We separate good “mothers” from “bad” ones. Why? Because to recognise the split within ourselves would be too painful. We would be forced to acknowledge our own ambivalences. We see this splitting off in men who murder prostitutes. In women who will allow a dangerous partner to look after her children. In the killing of gay men by straight men who fear what they desire.And in the psychotic states of mind like schizophrenia where the denied part is heard as voices which can be disowned.)
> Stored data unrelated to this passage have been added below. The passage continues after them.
(* ===== verification/StateSpec.v ===== *)
(** What the incremental reader guarantees (src/state.go): commands and requests
    are read whatever the chunks they arrive in, and what can go wrong. *)

From S2P Require Import Prelude GoStd Escape Util Redis Http HttpSpec State.

Section properties.
Context `{Env}.

(** C18: a command of up to 65535 arguments is read back from its RESP encoding:
    the request takes exactly the bytes of the command, whatever follows them,
    and [Get(i)] answers the i-th argument ([nil] past the end). *)
Theorem process_command args rest :
  len (command args ++ rest) < 2 ^ 32 -> len args <= 65535 ->
  exists r,
    process (command args ++ rest) newState
    = (command args ++ rest, mkState 999 (Some r) None, Ok tt) /\
    r.(read) = len (command args) /\ Len r = len args /\
    forall i : nat, Get r (Z.of_nat i) = Ok (args !! i).
Proof.
  intros Hl Ha. eexists. split; [by apply process_bulks_command|].
  split_and!; [done|unfold Len; cbn [ai]; unfold len; by rewrite length_spans|].
  intros i. apply Get_spans. rewrite len_app in Hl. pose proof (len_nonneg rest). lia.
Qed.

(** C3: chunk independence.  Feeding the bytes of a connection in any chunks,
    with [process] called after each as [readConn] does, ends with the state,
    the buffer and the answer of one call on all the bytes at once. *)
Theorem process_chunks c chunks :
  max_ok -> len (concat (c :: chunks)) < 2 ^ 32 ->
  feed [] newState (c :: chunks) = process (concat (c :: chunks)) newState.
Proof. intros Hmax Hl. apply (feed_process [] newState c chunks Hmax); [by split; [|left]|done]. Qed.

(** a strict prefix of a command is never taken for a command or refused:
    the answer is "wait for more", and the rest then completes it. *)
Theorem process_command_prefix args p q :
  len (command args) < 2 ^ 32 -> len args <= 65535 -> max_ok ->
  command args = p ++ q -> q <> [] ->
  exists p' s, process p newState = (p', s, Err errWaitMore) /\
    process (p' ++ q) s = process (command args) newState.
Proof.
  intros Hl Ha Hmax Hpq Hq.
  pose proof (command_not_wait_prefix args p q Hl Ha Hmax Hpq Hq) as Hw.
  assert (state_ok p newState) as Hs.
  { split; [|by left]. rewrite Hpq, len_app in Hl. pose proof (len_nonneg q). lia. }
  pose proof (process_resumes p q newState Hmax Hs) as Hr. rewrite <- Hpq in Hr.
  specialize (Hr Hl). unfold resumes in Hr.
  destruct (process p newState) as [[p' s] r]. cbn [snd] in Hw. subst r.
  rewrite decide_True in Hr by done. destruct Hr as [-> _]. eauto.
Qed.

(** The request [r] is what a client asked for. *)
Record asks_for (method path : bytes) (hs : list (bytes * bytes)) (body : bytes) (r : HTTP) : Prop := {
  af_path : r.(Path) = path;
  af_body : Body r = Ok body;
  af_method : exists r', Method r = Ok (r', ascii_upper <$> method);
  af_header name : GetHeader r name = Ok (default [] (first_value name hs));
}.

Lemma process_asks_for method target ver hs out body rest :
  let rq := request method target ver hs in
  request_ok method target ver hs -> prefixb [42] method = false ->
  decode false (target_path target) = Some (47 :: out) -> (CR ∉ out) ->
  default 0 ((fun v => (strconv.Atoi v).1) <$> last_value (bs "content-length") hs) = len body ->
  len (rq ++ body) < 2 ^ 32 ->
  exists inp' r,
    process (rq ++ body ++ rest) newState
    = (inp' ++ rest, mkState (if decide (body = []) then 8 else 999) None (Some r), Ok tt) /\
    r.(data) = inp' /\ len inp' = len (rq ++ body) /\ r.(bodyLen) + r.(hdrLen) = len (rq ++ body) /\
    asks_for method (47 :: out) hs body r.
Proof.
  intros rq Hok Hm Hout HC Hcl Hl.
  pose proof (decoded_unesc target (47 :: out) Hout) as Hun.
  destruct (process_request method target ver hs out body rest Hok Hm Hun Hcl Hl)
    as (r & Hp & Hd & Hb & Hh & Hpr).
  eexists _, _. split; [exact Hpr|]. fold rq in Hp, Hd, Hh.
  pose proof Hp as Hp'. unfold rq in Hp'.
  rewrite parse_request_eq in Hp' by (done || by rewrite Hun). injection Hp' as Hr.
  rewrite Hun in Hr.
  set (r0 := set_Path _ _) in Hr.
  destruct (foldl_apply_header_fields r0 hs) as (_ & _ & _ & Epath & _).
  set (r1 := foldl _ r0 hs) in *.
  assert (r.(data) = request method ((47 :: out) ++ drop (length (47%Z :: out)) target) ver
                       (lower_name <$> hs)) as Hrd by (by rewrite <- Hr).
  split_and!; [done|rewrite !len_app; lia|cbn; rewrite len_app; lia|]. split.
  - rewrite <- Hr. cbn [set_data Path]. by rewrite Epath.
  - unfold Body. cbn [set_data data bodyLen]. rewrite Hb, slice_suffix; [done|].
    rewrite len_app. lia.
  - unfold Method. cbn [set_data data]. rewrite Hrd. unfold request, request_line.
    rewrite <- (app_assoc method). cbn [app]. rewrite <- (app_assoc method). cbn [app].
    destruct Hok as [[HmS _] _ _ _ _ _ _].
    rewrite index_byte_app by done. unfold slice_to. rewrite slice_prefix by done.
    cbn [checked rbind]. eexists. by rewrite upper_ascii.
  - intros name. destruct Hok as [[_ HmC] [HtC _] [_ HvC] Hhs _ _ _].
    eapply GetHeader_request; [exact Hhs| |cbn [set_data data]; by rewrite Hrd].
    apply CR_request_line; [done| |done].
    rewrite elem_of_app, elem_of_cons. intros [[E|?]|Hin]; [by vm_compute in E|done|].
    apply HtC. rewrite <- (take_drop (length (47%Z :: out)) target). apply elem_of_app. by right.
Qed.

(** C15: a well-formed request and its body are read whatever follows them: the
    state is final, the path is the decoded target, [Body] answers the bytes
    that the content length counts, [Method] the method in upper case and
    [GetHeader] the first header of a name. *)
Theorem process_http_request method target ver hs out body rest :
  let rq := request method target ver hs in
  request_ok method target ver hs -> prefixb [42] method = false ->
  decode false (target_path target) = Some (47 :: out) -> (CR ∉ out) ->
  default 0 ((fun v => (strconv.Atoi v).1) <$> last_value (bs "content-length") hs) = len body ->
  len (rq ++ body) < 2 ^ 32 ->
  exists inp' r,
    process (rq ++ body ++ rest) newState
    = (inp' ++ rest, mkState (if decide (body = []) then 8 else 999) None (Some r), Ok tt) /\
    r.(data) = inp' /\ len inp' = len (rq ++ body) /\ asks_for method (47 :: out) hs body r.
Proof.
  intros rq Hok Hm Hout HC Hcl Hl.
  destruct (process_asks_for method target ver hs out body rest Hok Hm Hout HC Hcl Hl)
    as (inp' & r & ? & ? & ? & _ & ?). exists inp', r. done.
Qed.

(** C24: what can panic.  From any state that [process] leaves while waiting,
    it ends, and it panics only while reading the arguments of a command, at an
    argument that announces a negative length reaching back before the buffer;
    HTTP input cannot make it panic. *)
Theorem process_panics_only inp s :
  max_ok -> state_ok inp s ->
  let '(inp', s', r) := process inp s in
  r <> OutOfFuel /\ (r = Panic -> negative_length inp' s').
Proof. apply process_panic. Qed.

(** a negative argument count is not refused: the header [*-n] starts a
    command of [65536 - n] arguments. *)
Theorem process_negative_count n :
  1 <= n <= 65535 ->
  let inp := resp_header 42 (- n) in
  process inp newState
  = (inp, mkState 1 (Some (mkRedis [] (len inp) (65536 - n) [])) None, Err errWaitMore).
Proof.
  intros Hn inp. unfold process. cbn [stage newState].
  pose proof (readHeader_resp_header 42 ltac:(done) (- n) []) as Hh.
  rewrite app_nil_r in Hh. fold inp in Hh.
  rewrite Hh by (unfold strconv.minInt64, strconv.maxInt64; lia).
  pose proof (len_resp_header 42 (- n)) as Hl. fold inp in Hl.
  assert (len inp < 2 ^ 32) as Hl2.
  { assert (length (strconv.FormatInt 10 (- n)) <= 65)%nat
      by (apply strconv.FormatInt_length; unfold strconv.minInt64, strconv.maxInt64; lia).
    unfold inp, resp_header. autorewrite with len. change (len crlf) with 2. unfold len. lia. }
  destruct (Z.eqb_spec (len inp) 0); [lia|]. destruct (Z.ltb_spec 65535 (- n)); [lia|].
  rewrite u32_small by lia.
  assert (u16 (- n) = 65536 - n) as ->.
  { unfold u16. symmetry. apply (Z.mod_unique _ _ (-1)); lia. }
  unfold process_bulks. cbn [redis]. unfold bulks_todo. cbn [nargs ai].
  destruct (Z.to_nat (65536 - n - len [])) as [|k] eqn:Ek; [rewrite len_nil in Ek; lia|].
  cbn [readBulks]. unfold readBulk at 1. cbn [read].
  pose proof (slice_suffix inp [] (len inp) eq_refl) as Hs. rewrite app_nil_r in Hs.
  by rewrite Hs.
Qed.
End properties.

(** ** Witnesses *)

Definition ex_command : list bytes := [bs "SET"; bs "key"; CR :: LF :: bs "$1"; []].

Lemma max_ok_default : @max_ok default_env.
Proof. by vm_compute. Qed.

Lemma process_command_witness :
  exists r, @process default_env (command ex_command ++ bs "*1") newState
            = (command ex_command ++ bs "*1", mkState 999 (Some r) None, Ok tt) /\
    r.(read) = 38 /\ Len r = 4 /\ forall i : nat, Get r (Z.of_nat i) = Ok (ex_command !! i).
Proof. apply (@process_command default_env ex_command (bs "*1")); by vm_compute. Defined.

Lemma process_chunks_witness :
  @feed default_env [] newState [bs "*1" ++ crlf ++ bs "$"; bs "3" ++ crlf ++ bs "foo"; crlf; bs "x"]
  = @process default_env (command [bs "foo"] ++ bs "x") newState.
Proof.
  apply (@process_chunks default_env (bs "*1" ++ crlf ++ bs "$")
           [bs "3" ++ crlf ++ bs "foo"; crlf; bs "x"] max_ok_default).
  by vm_compute.
Defined.

Lemma process_command_prefix_witness :
  exists p' s, @process default_env (bs "*1" ++ crlf ++ bs "$3" ++ crlf ++ bs "fo") newState
               = (p', s, Err errWaitMore) /\
    @process default_env (p' ++ bs "o" ++ crlf) s = @process default_env (command [bs "foo"]) newState.
Proof.
  apply (@process_command_prefix default_env [bs "foo"]
           (bs "*1" ++ crlf ++ bs "$3" ++ crlf ++ bs "fo") (bs "o" ++ crlf)); try by vm_compute.
Defined.

Lemma process_http_request_witness :
  let rq := request (bs "Post") (bs "/p%20q?x=1") (bs "HTTP/1.1") ex_headers in
  exists inp' r,
    @process default_env (rq ++ bs "ok" ++ bs "GET") newState
    = (inp' ++ bs "GET", mkState 999 None (Some r), Ok tt) /\
    r.(data) = inp' /\ len inp' = len (rq ++ bs "ok") /\
    asks_for (bs "Post") (bs "/p q") ex_headers (bs "ok") r.
Proof.
  apply (@process_http_request default_env (bs "Post") (bs "/p%20q?x=1") (bs "HTTP/1.1") ex_headers
           (bs "p q") (bs "ok") (bs "GET")); try by vm_compute.
  - apply ex_request_ok; [compute_done|compute_done|by vm_compute].
  - compute_done.
Defined.

Lemma process_panics_only_witness :
  let '(inp', s', r) := @process default_env (bs "*1" ++ crlf ++ bs "$-12" ++ crlf) newState in
  r <> OutOfFuel /\ (r = Panic -> negative_length inp' s').
Proof.
  apply (@process_panics_only default_env (bs "*1" ++ crlf ++ bs "$-12" ++ crlf) newState
           max_ok_default).
  split; [by vm_compute|by left].
Defined.

Lemma process_negative_count_witness :
  @process default_env (bs "*-1" ++ crlf) newState
  = (bs "*-1" ++ crlf, mkState 1 (Some (mkRedis [] 5 65535 [])) None, Err errWaitMore).
Proof. apply (@process_negative_count default_env 1). lia. Defined.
It seems to me that this is Donald Trump’s agenda. In banning Muslims from coming to America he is attempting to banish split off parts of his psyche. And that of a segment of America. He can hate the poor, the needy , the vulnerable. In much the same way as some religious groups demand “modesty” from women. (If I lust after  a woman’s body, why is it that this is the woman’s fault? Why should she wear a burka and cover up all but her eyes? Why should some christian groups demand that wives are submissive in all things to their husbands?) In Trump’s terms, we might wonder what parts of himself he is putting into the poor etc-from whichever country they come. I suspect from his bombast that he cannot tolerate his own needy parts. His narcissism stemming from a profound insecurity. What makes him dangerous is, of course, that he has mobilised a part of America that feels dispossessed and unloved. Perhaps with some justification.  Brexit in the UK seems to me to demonstrate something similar.

As a counsellor, I have some idea about how I might work with a patient exhibiting these attitudes. Where does the hatred come from? What triggers the fearful self loathing? I would hope that, over time, we would build a strong enough relationship for my patient to let go of some of their fears. To come to a place where they could grow some self-love and nurture the parts of themselves that they so despise. (The despising coming from a fear of vulnerability and neediness)

But I am not a politician. Trump is not my patient. Nor are the Brexiteers.  Perhaps it is time for the clinicians and politicians to sit round the table together and share some insights. Then we could move the social narrative on from a split, paranoid-schizoid position to a more integrtated depressive position.